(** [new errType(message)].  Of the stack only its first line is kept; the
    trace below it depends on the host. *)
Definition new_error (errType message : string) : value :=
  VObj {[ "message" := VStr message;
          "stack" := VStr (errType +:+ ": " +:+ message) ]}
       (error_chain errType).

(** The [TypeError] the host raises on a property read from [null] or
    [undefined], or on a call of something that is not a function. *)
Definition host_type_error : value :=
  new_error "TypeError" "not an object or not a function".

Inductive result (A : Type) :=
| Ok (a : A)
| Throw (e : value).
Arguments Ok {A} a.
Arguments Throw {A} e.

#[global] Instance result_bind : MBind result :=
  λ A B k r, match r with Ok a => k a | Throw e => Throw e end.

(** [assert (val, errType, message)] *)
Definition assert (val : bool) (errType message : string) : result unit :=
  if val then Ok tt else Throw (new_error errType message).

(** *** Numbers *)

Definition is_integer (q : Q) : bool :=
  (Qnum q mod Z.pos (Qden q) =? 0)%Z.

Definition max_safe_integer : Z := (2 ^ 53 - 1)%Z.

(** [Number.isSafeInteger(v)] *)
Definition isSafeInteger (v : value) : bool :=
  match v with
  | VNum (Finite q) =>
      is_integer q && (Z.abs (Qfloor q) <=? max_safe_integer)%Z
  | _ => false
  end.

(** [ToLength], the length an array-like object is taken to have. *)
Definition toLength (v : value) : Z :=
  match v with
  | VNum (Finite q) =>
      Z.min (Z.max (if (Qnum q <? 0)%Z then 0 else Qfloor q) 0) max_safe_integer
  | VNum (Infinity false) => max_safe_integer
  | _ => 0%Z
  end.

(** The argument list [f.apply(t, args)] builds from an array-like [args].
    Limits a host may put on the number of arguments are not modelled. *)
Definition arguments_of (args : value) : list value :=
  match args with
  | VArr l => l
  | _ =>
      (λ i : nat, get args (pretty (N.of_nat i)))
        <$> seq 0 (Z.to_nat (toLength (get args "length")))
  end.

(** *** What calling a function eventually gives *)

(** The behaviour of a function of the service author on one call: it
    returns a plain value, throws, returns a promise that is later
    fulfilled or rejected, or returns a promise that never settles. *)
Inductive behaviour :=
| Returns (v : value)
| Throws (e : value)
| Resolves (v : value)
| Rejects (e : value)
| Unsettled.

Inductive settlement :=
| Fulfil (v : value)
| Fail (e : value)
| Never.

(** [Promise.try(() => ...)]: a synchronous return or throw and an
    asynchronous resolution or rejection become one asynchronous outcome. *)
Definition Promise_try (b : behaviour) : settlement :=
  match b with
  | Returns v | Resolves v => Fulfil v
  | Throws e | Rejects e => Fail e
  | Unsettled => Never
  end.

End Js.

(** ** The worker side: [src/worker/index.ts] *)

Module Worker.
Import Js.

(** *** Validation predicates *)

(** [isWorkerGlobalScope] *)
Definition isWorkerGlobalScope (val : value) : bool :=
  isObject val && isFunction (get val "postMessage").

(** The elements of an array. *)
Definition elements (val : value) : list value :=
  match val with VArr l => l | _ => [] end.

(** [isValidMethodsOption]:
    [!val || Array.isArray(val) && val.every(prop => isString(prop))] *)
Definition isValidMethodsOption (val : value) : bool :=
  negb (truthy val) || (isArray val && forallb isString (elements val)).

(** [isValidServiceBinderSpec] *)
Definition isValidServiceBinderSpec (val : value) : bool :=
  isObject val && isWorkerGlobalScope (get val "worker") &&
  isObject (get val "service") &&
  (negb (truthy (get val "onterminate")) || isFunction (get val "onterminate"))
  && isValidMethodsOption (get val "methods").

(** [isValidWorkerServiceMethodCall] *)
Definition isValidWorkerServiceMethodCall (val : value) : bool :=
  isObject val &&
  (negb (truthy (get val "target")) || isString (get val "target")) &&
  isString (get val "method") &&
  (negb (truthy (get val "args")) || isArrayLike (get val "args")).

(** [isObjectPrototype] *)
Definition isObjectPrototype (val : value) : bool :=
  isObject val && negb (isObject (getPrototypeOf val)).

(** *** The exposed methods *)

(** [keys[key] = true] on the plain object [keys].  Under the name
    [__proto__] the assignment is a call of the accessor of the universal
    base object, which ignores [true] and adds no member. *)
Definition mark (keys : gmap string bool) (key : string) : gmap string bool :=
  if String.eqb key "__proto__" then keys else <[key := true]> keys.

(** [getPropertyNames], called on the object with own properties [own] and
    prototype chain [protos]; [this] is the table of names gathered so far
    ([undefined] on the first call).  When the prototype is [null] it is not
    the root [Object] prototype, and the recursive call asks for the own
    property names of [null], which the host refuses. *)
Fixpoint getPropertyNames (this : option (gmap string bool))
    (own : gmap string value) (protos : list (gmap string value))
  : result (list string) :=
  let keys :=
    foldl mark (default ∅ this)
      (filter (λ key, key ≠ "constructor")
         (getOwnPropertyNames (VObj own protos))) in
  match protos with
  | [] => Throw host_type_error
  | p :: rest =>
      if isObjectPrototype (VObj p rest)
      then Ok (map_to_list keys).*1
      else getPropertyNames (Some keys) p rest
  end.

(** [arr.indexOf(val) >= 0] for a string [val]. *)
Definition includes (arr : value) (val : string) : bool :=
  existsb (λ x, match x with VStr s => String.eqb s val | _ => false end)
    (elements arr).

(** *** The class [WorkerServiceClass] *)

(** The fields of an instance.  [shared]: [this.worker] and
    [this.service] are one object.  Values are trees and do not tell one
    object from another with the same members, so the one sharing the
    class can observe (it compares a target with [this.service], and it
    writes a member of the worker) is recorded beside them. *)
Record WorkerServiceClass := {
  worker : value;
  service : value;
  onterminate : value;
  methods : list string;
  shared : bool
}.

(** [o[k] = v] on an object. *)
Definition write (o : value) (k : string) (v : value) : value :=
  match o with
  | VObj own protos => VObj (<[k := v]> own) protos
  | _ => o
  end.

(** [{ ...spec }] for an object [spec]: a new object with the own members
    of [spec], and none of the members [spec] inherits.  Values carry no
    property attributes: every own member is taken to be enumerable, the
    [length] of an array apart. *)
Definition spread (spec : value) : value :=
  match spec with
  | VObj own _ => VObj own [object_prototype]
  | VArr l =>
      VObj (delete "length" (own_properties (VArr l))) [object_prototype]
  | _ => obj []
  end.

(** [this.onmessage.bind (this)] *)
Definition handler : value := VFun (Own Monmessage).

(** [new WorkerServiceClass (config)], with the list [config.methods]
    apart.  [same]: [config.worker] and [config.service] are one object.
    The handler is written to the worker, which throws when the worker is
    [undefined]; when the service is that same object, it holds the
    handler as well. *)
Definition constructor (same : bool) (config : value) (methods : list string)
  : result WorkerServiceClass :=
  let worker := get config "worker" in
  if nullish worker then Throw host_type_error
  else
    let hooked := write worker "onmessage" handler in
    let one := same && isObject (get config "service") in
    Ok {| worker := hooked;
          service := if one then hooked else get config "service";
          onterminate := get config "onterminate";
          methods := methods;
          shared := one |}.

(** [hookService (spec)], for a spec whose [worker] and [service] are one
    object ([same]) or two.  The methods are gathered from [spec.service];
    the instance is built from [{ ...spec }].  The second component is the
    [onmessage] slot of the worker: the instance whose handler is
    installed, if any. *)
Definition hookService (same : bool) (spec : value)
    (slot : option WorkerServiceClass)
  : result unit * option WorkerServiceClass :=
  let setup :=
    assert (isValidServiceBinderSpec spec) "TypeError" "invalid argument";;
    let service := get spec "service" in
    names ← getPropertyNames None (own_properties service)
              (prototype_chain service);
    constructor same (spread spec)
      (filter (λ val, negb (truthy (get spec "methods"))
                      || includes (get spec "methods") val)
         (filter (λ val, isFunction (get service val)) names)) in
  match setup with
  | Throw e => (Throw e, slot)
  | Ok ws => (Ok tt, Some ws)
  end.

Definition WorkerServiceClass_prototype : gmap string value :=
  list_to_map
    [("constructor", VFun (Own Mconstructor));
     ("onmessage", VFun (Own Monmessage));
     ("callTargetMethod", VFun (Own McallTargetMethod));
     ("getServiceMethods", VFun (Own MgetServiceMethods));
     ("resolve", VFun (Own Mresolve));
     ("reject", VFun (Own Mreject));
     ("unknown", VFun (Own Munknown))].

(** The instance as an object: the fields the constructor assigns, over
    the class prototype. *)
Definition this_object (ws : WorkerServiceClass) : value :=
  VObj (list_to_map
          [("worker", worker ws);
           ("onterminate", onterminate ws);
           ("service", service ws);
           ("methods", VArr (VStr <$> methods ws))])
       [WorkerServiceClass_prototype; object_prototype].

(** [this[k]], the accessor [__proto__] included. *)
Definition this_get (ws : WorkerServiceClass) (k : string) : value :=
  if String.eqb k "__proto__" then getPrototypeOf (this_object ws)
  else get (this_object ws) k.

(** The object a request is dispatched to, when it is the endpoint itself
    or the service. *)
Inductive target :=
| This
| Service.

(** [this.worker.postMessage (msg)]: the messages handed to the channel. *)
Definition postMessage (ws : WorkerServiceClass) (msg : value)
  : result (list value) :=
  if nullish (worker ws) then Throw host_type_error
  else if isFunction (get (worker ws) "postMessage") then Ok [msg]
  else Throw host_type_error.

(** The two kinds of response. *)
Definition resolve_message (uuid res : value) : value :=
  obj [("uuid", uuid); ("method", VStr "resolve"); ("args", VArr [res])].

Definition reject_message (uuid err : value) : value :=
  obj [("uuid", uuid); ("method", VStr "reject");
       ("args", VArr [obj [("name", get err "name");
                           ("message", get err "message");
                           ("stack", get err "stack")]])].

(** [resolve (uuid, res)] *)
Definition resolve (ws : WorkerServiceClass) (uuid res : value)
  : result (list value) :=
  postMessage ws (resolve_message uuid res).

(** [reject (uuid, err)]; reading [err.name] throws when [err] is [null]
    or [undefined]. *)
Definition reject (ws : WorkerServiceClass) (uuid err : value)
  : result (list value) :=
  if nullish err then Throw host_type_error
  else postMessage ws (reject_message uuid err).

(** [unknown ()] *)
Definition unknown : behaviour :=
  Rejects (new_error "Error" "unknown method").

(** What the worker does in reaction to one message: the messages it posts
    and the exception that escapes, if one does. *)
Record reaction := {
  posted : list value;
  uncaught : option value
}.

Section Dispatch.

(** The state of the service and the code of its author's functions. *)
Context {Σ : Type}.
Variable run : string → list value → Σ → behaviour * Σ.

◆ TASK: All lines of the listing holding the string "handler" must be returned, copied as they stand.

◆ TASK ANSWER:
Definition handler : value := VFun (Own Monmessage).
    The handler is written to the worker, which throws when the worker is
    handler as well. *)
    let hooked := write worker "onmessage" handler in
    [onmessage] slot of the worker: the instance whose handler is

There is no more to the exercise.